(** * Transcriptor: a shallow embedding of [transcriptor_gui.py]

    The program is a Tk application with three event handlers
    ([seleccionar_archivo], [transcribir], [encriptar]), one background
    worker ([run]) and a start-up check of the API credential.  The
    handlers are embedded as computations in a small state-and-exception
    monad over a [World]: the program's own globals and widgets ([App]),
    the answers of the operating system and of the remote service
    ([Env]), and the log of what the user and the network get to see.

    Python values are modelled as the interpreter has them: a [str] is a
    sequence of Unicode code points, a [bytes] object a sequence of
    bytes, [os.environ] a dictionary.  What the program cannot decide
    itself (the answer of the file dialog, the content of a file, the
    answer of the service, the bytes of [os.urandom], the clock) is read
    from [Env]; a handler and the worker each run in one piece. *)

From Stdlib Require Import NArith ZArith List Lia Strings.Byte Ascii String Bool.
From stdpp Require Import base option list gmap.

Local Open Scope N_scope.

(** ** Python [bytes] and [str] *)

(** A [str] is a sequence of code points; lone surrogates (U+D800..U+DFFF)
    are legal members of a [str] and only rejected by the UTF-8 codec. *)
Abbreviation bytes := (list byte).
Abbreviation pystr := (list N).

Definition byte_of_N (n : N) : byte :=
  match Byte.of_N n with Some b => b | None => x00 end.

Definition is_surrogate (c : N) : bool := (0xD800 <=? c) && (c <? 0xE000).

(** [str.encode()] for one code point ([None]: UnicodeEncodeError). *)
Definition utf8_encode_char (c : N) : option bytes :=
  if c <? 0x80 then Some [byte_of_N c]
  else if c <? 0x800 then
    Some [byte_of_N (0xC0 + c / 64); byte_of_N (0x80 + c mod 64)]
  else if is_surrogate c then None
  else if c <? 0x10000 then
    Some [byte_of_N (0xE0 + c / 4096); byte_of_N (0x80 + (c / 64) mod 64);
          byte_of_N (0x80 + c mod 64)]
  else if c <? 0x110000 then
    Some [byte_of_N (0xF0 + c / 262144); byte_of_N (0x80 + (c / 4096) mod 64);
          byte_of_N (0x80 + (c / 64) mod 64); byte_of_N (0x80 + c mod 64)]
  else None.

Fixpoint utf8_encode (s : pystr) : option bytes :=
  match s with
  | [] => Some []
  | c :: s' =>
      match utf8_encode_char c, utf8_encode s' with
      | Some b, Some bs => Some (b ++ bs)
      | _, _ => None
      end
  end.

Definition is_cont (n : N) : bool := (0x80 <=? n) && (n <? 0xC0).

* * *

- **The problem**
The records above need to be written out again. Keep them exact.

- **Answer for this exercise**
(** * Transcriptor: a shallow embedding of [transcriptor_gui.py]

    The program is a Tk application with three event handlers
    ([seleccionar_archivo], [transcribir], [encriptar]), one background
    worker ([run]) and a start-up check of the API credential.  The
    handlers are embedded as computations in a small state-and-exception
    monad over a [World]: the program's own globals and widgets ([App]),
    the answers of the operating system and of the remote service
    ([Env]), and the log of what the user and the network get to see.

    Python values are modelled as the interpreter has them: a [str] is a
    sequence of Unicode code points, a [bytes] object a sequence of
    bytes, [os.environ] a dictionary.  What the program cannot decide
    itself (the answer of the file dialog, the content of a file, the
    answer of the service, the bytes of [os.urandom], the clock) is read
    from [Env]; a handler and the worker each run in one piece. *)

From Stdlib Require Import NArith ZArith List Lia Strings.Byte Ascii String Bool.
From stdpp Require Import base option list gmap.

Local Open Scope N_scope.

(** ** Python [bytes] and [str] *)

(** A [str] is a sequence of code points; lone surrogates (U+D800..U+DFFF)
    are legal members of a [str] and only rejected by the UTF-8 codec. *)
Abbreviation bytes := (list byte).
Abbreviation pystr := (list N).

Definition byte_of_N (n : N) : byte :=
  match Byte.of_N n with Some b => b | None => x00 end.

Definition is_surrogate (c : N) : bool := (0xD800 <=? c) && (c <? 0xE000).

(** [str.encode()] for one code point ([None]: UnicodeEncodeError). *)
Definition utf8_encode_char (c : N) : option bytes :=
  if c <? 0x80 then Some [byte_of_N c]
  else if c <? 0x800 then
    Some [byte_of_N (0xC0 + c / 64); byte_of_N (0x80 + c mod 64)]
  else if is_surrogate c then None
  else if c <? 0x10000 then
    Some [byte_of_N (0xE0 + c / 4096); byte_of_N (0x80 + (c / 64) mod 64);
          byte_of_N (0x80 + c mod 64)]
  else if c <? 0x110000 then
    Some [byte_of_N (0xF0 + c / 262144); byte_of_N (0x80 + (c / 4096) mod 64);
          byte_of_N (0x80 + (c / 64) mod 64); byte_of_N (0x80 + c mod 64)]
  else None.

Fixpoint utf8_encode (s : pystr) : option bytes :=
  match s with
  | [] => Some []
  | c :: s' =>
      match utf8_encode_char c, utf8_encode s' with
      | Some b, Some bs => Some (b ++ bs)
      | _, _ => None
      end
  end.

Definition is_cont (n : N) : bool := (0x80 <=? n) && (n <? 0xC0).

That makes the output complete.